La disputa energetica tra Stati Uniti, Canada e Messico

La disputa energetica tra Stati Uniti, Canada e Messico

Ore 06.14 – I leader del Messico, degli Stati Uniti e del Canada si riuniranno nelle prossime ore per un vertice nordamericano, un incontro durante il quale un importante punto di discussione sarà probabilmente una disputa incentrata sulla possibilità che il Messico abbia violato il trattato USMCA/T-MEC rafforzando il controllo statale sul suo mercato energetico.

A che punto è la disputa?

Le tensioni sulle politiche del Messico sono sfociate in una diatriba formale a luglio, quando Washington e Ottawa hanno presentato un reclamo nell’ambito dell’accordo trinazionale.

Il ricorso sostiene che gli sforzi del presidente messicano Andrés Manuel López Obrador (AMLO) per intervenire legalmente sul mercato al fine di favorire la compagnia petrolifera statale Petróleos Mexicanos (Pemex) e l’azienda elettrica nazionale Comisión Federal de Electricidad (CFE) hanno discriminato le aziende statunitensi e canadesi.

Alcune società di entrambi i Paesi hanno inoltre lamentato che diversi ritardi burocratici stanno ostacolando le loro operazioni.

Dopo l’inizio dei colloqui per la risoluzione della controversia, sebbene i progressi siano stati discontinui, Stati Uniti e Canada hanno concordato di estendere il processo oltre la finestra iniziale di 75 giorni.

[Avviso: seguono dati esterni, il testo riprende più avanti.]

(* ===== verification/Admission.v ===== *)
(** * Admission of in-memory library maps

    The driver of [src/core/compile.rs] that reads the maps of a compilation
    from its own buffers: maps are registered and parsed, their includes
    checked, and every pattern of every library offers the buffers it matches
    ([collect_in_memory_library_maps]); then the choices are published
    ([admit_in_memory_library_maps_with_dirs]). *)

From Stdlib Require Import ZArith Lia Ascii String.
From stdpp Require Import base list gmap strings sorting.
From S2P Require Import Prelude Names MapWork MapPaths MapBuffers Macros MapParse.
Open Scope Z_scope.
Open Scope list_scope.

Record LibraryIncludeDir : Type := mkIncludeDir { dir_library : bytes; dir_path : bytes }.

(** An error of a map, with the name of the map before its text. *)
Definition in_map {A} (map_name : bytes) (m : W A) : W A := fun work =>
  match m work with
  | Fail e => Fail (mkStartup (kind e) (str map_name +:+ ": " +:+ message e))
  | other => other
  end.

Section Layout.
Context `{Layout}.

(** ** Include directories *)

Definition charge_library_include_dir_entry (count : Z) (lib path : bytes) : W unit :=
  if MAX_LIBRARY_INCLUDE_DIRS <=? count then
    fail (mkStartup LimitExceeded "library include directory count exceeds the native limit")
  else
    let total := size_include_dir + len lib + len path in
    if max_u64 <? total then over_limit "library include directory metadata"
    else charge_allocation_usize total "library include directory metadata".

(** [key[..end].join("/")]. *)
Fixpoint join (parts : list bytes) : bytes :=
  match parts with
  | [] => []
  | [p] => p
  | p :: rest => p ++ unstr "/" ++ join rest
  end.

(** The prefixes of a key, from the first component on. *)
Definition ancestors (key : list bytes) (count : nat) : list (list bytes) :=
  map (fun n => take n key) (seq 1 count).

Definition ancestor_step (pattern : list LogicalMapPatternComponent) (dirs : list bytes) (prefix : list bytes)
  : W (list bytes) :=
  charge 1 "logical include directory ancestor" ;;;
  let* matched := logical_path_pattern_matches pattern prefix in
  if matched then
    let path := join prefix in
    charge_allocation_usize (len path) "logical include directory match" ;;;
    if bool_decide (path ∈ dirs) then ret dirs
    else if MAX_LIBRARY_INCLUDE_DIRS <=? len dirs then
      fail (mkStartup LimitExceeded "logical library -incdir matches exceed the include directory limit")
    else ret (dirs ++ [path])
  else ret dirs.

Definition directory_step (pattern : list LogicalMapPatternComponent) (dirs : list bytes)
    (candidate : bytes * bool) : W (list bytes) :=
  let '(candidate_name, is_directory) := candidate in
  charge 1 "logical include directory candidate" ;;;
  let* key := logical_path_key candidate_name "logical include directory candidate" in
  let last := if is_directory : bool then length key else (length key - 1)%nat in
  fold_m (ancestor_step pattern) (ancestors key last) dirs.

Definition logical_map_include_dirs (base spec : bytes) (srcs : list OwnedSource) (libs : list LibrarySource)
    (logical_directories : list bytes) : W (list bytes) :=
  match spec with
  | [] => invalid "logical library -incdir requires a valid directory path: ``"
  | _ =>
      if existsb (fun b => Ascii.eqb b "$") spec then
        invalid ("logical library -incdir requires a valid directory path: `" +:+ str spec +:+ "`")
      else
        let* pattern := logical_map_pattern_key base spec in
        let candidates := map (fun s => (src_name s, false)) srcs ++ map (fun s => (lib_name s, false)) libs
                          ++ map (fun d => (d, true)) logical_directories in
        let* dirs := fold_m (directory_step pattern) candidates [] in
        match dirs with
        | [] => fail (mkStartup Input
                        ("logical library -incdir `" +:+ str spec +:+ "` matched no admitted directories"))
        | _ =>
            charge_key_comparison_work (map (fun d => len d) dirs) true "logical include directory ordering" ;;;
            ret (merge_sort bytes_le dirs)
        end
  end.

Section Collect.
Context (maps : list OwnedSource) (defines : list bytes) (edition : LanguageEdition)
  (logical_directories : list bytes).

(** ** Registration *)

Definition register_map (st : gmap (list bytes) bytes * list (bytes * bytes)) (map : OwnedSource)
  : W (gmap (list bytes) bytes * list (bytes * bytes)) :=
  let '(seen_maps, pending) := st in
  charge 1 "in-memory map admission" ;;;
  match src_name map with
  | [] => invalid "in-memory library map names must be nonempty"
  | _ =>
      let* key := logical_path_key (src_name map) "in-memory map name" in
      match seen_maps !! key with
      | Some retained =>
          charge_usize (len (src_text map)) "duplicate map contents comparison" ;;;
          if bool_decide (retained = src_text map) then ret st
          else invalid ("conflicting in-memory library map contents: " +:+ str (src_name map))
      | None =>
          charge 1 "in-memory map name clone" ;;;
          charge_usize (len (src_name map)) "in-memory map name clone" ;;;
          charge 1 "in-memory map text clone" ;;;
          charge_library_map_text_allocation (src_text map) "in-memory map text clone" ;;;
          ret (<[key := src_text map]> seen_maps, pending ++ [(src_name map, src_text map)])
      end
  end.

(** A pending map is preprocessed and parsed; one with configurations stays a
    compilation unit. *)
Definition parse_pending (st : list (bytes * ParsedLibraryMap) * LibraryMapBuffers) (map : bytes * bytes)
  : W (list (bytes * ParsedLibraryMap) * LibraryMapBuffers) :=
  let '(parsed, buffers) := st in
  let '(map_name, text) := map in
  let* expanded := in_map map_name (preprocess_library_map text defines edition) in
  let* parsed_map := in_map map_name (parse_library_map expanded) in
  let* buffers :=
    match map_configuration parsed_map with
    | Some _ =>
        charge_library_map_text_allocation text "native map source clone" ;;;
        retain_configuration map_name text text buffers
    | None => ret buffers
    end in
  charge_allocation_usize size_parsed_map "parsed map record" ;;;
  ret (parsed ++ [(map_name, parsed_map)], buffers).

(** ** Includes *)

(** The maps an include names, in order. *)
Definition include_matches (base include : bytes) (found : list bytes) (candidate : OwnedSource) : W (list bytes) :=
  charge 1 "in-memory include candidate scan" ;;;
  let* matched := map_pattern_matches base include (src_name candidate) in
  ret (if matched : bool then found ++ [src_name candidate] else found).

Definition check_registered (seen_maps : gmap (list bytes) bytes) (_ : unit) (candidate : bytes) : W unit :=
  charge 1 "in-memory map admission" ;;;
  let* key := logical_path_key candidate "in-memory map name" in
  match seen_maps !! key with
  | Some _ => ret tt
  | None => fail (mkStartup Internal "included logical map was not registered at intake")
  end.

Definition check_include (seen_maps : gmap (list bytes) bytes) (base : bytes) (_ : unit) (include : bytes) : W unit :=
  let* found := fold_m (include_matches base include) maps [] in
  charge_key_comparison_work (map (fun n => len n) found) true "in-memory include ordering comparisons" ;;;
  match found with
  | [] => fail (mkStartup Input
                  ("in-memory library map include `" +:+ str include +:+ "` matched no admitted buffers"))
  | _ => fold_m (check_registered seen_maps) (merge_sort bytes_le found) tt
  end.

(** ** Libraries *)

Definition admit_dir (lib : bytes) (dirs : list LibraryIncludeDir) (path : bytes) : W (list LibraryIncludeDir) :=
  charge_library_include_dir_entry (len dirs) lib path ;;;
  ret (dirs ++ [mkIncludeDir lib path]).

Definition admit_dirs (base lib : bytes) (buffers : LibraryMapBuffers) (dirs : list LibraryIncludeDir) (dir : bytes)
  : W (list LibraryIncludeDir) :=
  let* paths := logical_map_include_dirs base dir (sources buffers) (libraries buffers) logical_directories in
  fold_m (admit_dir lib) paths dirs.

(** The names that match a pattern. *)
Definition scan_candidate (base pattern : bytes) (operation : string) (found : list bytes) (candidate : bytes)
  : W (list bytes) :=
  charge 1 operation ;;;
  let* matched := map_pattern_matches base pattern candidate in
  if matched : bool then
    charge_library_map_clone candidate "in-memory match name" ;;; ret (found ++ [candidate])
  else ret found.

(** The order of the offers: names descending. *)
Definition bytes_ge (a b : bytes) : Prop := bytes_le b a.
#[export] Instance bytes_ge_dec : RelDecision bytes_ge := fun a b => decide (bytes_le b a).

Definition offer_name (lib : bytes) (specificity : LibrarySpecificity) (buffers : LibraryMapBuffers)
    (candidate : bytes) : W LibraryMapBuffers :=
  let* (_, buffers) := offer candidate lib specificity buffers in
  ret buffers.

Definition admit_pattern (base lib : bytes) (buffers : LibraryMapBuffers) (pattern : bytes) : W LibraryMapBuffers :=
  charge 1 "in-memory library pattern" ;;;
  let specificity := of_pattern pattern in
  let* match_pattern := library_match_pattern pattern in
  let* found := fold_m (scan_candidate base match_pattern "in-memory source candidate scan")
                  (map src_name (sources buffers)) [] in
  let* found := fold_m (scan_candidate base match_pattern "in-memory library candidate scan")
                  (map lib_name (libraries buffers)) found in
  match found with
  | [] => fail (mkStartup Input
                  ("in-memory library `" +:+ str lib +:+ "` pattern `" +:+ str pattern
                   +:+ "` matched no admitted buffers"))
  | _ =>
      charge_key_comparison_work (map (fun n => len n) found) true "in-memory source ordering comparisons" ;;;
      fold_m (offer_name lib specificity) (merge_sort bytes_ge found) buffers
  end.

Definition admit_entry (base : bytes) (st : list LibraryIncludeDir * LibraryMapBuffers) (entry : LibraryMapEntry)
  : W (list LibraryIncludeDir * LibraryMapBuffers) :=
  let '(dirs, buffers) := st in
  let* dirs := fold_m (admit_dirs base (entry_library entry) buffers) (include_dirs entry) dirs in
  let* buffers := fold_m (admit_pattern base (entry_library entry)) (patterns entry) buffers in
  ret (dirs, buffers).

Definition process_map (seen_maps : gmap (list bytes) bytes) (st : list LibraryIncludeDir * LibraryMapBuffers)
    (map : bytes * ParsedLibraryMap) : W (list LibraryIncludeDir * LibraryMapBuffers) :=
  let '(map_name, parsed) := map in
  charge 1 "in-memory map name processing clone" ;;;
  charge_usize (len map_name) "in-memory map name processing clone" ;;;
  charge 1 "in-memory map parsing" ;;;
  let base := logical_map_parent map_name in
  fold_m (check_include seen_maps base) (includes parsed) tt ;;;
  fold_m (admit_entry base) (map_entries parsed) st.

(** ** The driver *)

Definition collect_in_memory_library_maps (dirs : list LibraryIncludeDir) (buffers : LibraryMapBuffers)
    (source_count source_limit : Z) : W (list LibraryIncludeDir * LibraryMapBuffers) :=
  match maps with
  | [] => ret (dirs, buffers)
  | _ =>
      if source_limit <? source_count then
        fail (mkStartup LimitExceeded "library map expansion exceeds the configured source limit")
      else
        let* (seen_maps, pending) := fold_m register_map maps (∅, []) in
        let* (parsed, buffers) := fold_m parse_pending pending ([], buffers) in
        fold_m (process_map seen_maps) parsed (dirs, buffers)
  end.

Definition admit_in_memory_library_maps_with_dirs (dirs : list LibraryIncludeDir) (srcs : list OwnedSource)
    (libs : list LibrarySource) (source_count source_limit remaining : Z)
  : W (list LibraryIncludeDir * Published) :=
  match maps with
  | [] => ret (dirs, mkPublished srcs libs remaining [])
  | _ =>
      let* buffers := new_buffers srcs libs in
      let* (dirs, buffers) := collect_in_memory_library_maps dirs buffers source_count source_limit in
      let* published := finish buffers remaining in
      ret (dirs, published)
  end.
End Collect.
End Layout.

Le norme del trattato USMCA/T-MEC prevedono che, se la questione non viene risolta durante le consultazioni, può essere convocato un panel per deliberare sul disaccordo.

Qual è la difesa del Messico?

López Obrador afferma che il Messico non ha infranto alcuna legge e che «non succederà nulla». Il presidente sostiene che le revisioni giuridiche al mercato dell’elettricità —in base alle quali la CFE ha ora la priorità rispetto alle aziende private nel collegare le centrali elettriche alla rete— sono state introdotte in nome della sovranità nazionale. Al riguardo ha citato un articolo del trattato in cui si afferma che il Messico è proprietario «inalienabile» del suo petrolio e del suo gas. I critici affermano che l’articolo in questione non copre il trattamento messo in atto contro le imprese private.

Spesso, nel suo intento di sradicare la corruzione, AMLO si è opposto alla partecipazione non statale e straniera nel settore dell’energia, sostenendo che i governi precedenti hanno distorto il mercato a favore del capitale privato.

Il Messico può risolvere la disputa?

La maggior parte degli analisti prevede che il Messico perderebbe se si dovesse giungere a un panel formale con un gruppo di esperti incaricati di risolvere la controversia. Questo potrebbe essere molto costoso per il Paese latinoamericano, sollevando la prospettiva di tariffe punitive da parte degli Stati Uniti e del Canada. Di fronte a questa possibilità, Usa, Canada e Messico hanno affermato in precedenza di voler risolvere il disaccordo prima che si arrivi ad un arbitrato.

I colloqui si sono rallentati dopo le dimissioni della ministra messicana dell’Economia in ottobre. L’incarico è stato affidato a Raquel Buenrostro, che ha destituito diversi negoziatori commerciali riconosciuti per la loro competenza, lasciando in carica un gruppo inesperto.

La nuova squadra afferma di aver presentato proposte che potrebbero riguardare due delle quattro aree di consultazione identificate, affrontando anche altre preoccupazioni degli Stati Uniti. Ma sono state poche le indicazioni chiare di progressi significativi.

La risoluzione sembra dipendere dalla volontà di scendere a compromessi da parte dei nazionalisti dell’energia all’interno dell’amministrazione pubblica messicana.

Quali sono le carte di scambio del Messico?

López Obrador ha fatto della politica energetica una pietra miliare della sua presidenza, rendendogli difficile fare marcia indietro. Allo stesso tempo, la sua amministrazione è consapevole del fatto che l’assistenza del Messico nell’affrontare l’immigrazione clandestina tende ad avere un peso rilevante nella politica interna degli Stati Uniti, dando al governo di AMLO una leva effettiva, anche se non dichiarata.

L’industria del Paese latinoamericano, inoltre, è così fortemente integrata con l’economia statunitense che un conflitto commerciale potrebbe essere doloroso per entrambi le nazioni, particolarmente in un momento in cui la regione sta cercando di ridurre la dipendenza dall’Asia e di controllare l’inflazione.

Tuttavia, la disputa ha colpito la fiducia degli investitori in Messico, e López Obrador sta cercando l’aiuto degli Stati Uniti per finanziare la produzione di energia pulita nel nord del Paese con l’obiettivo di attrarre investimenti ecologici, in particolare nell’ambito dell’industria automobilistica, un settore chiave dell’economia messicana.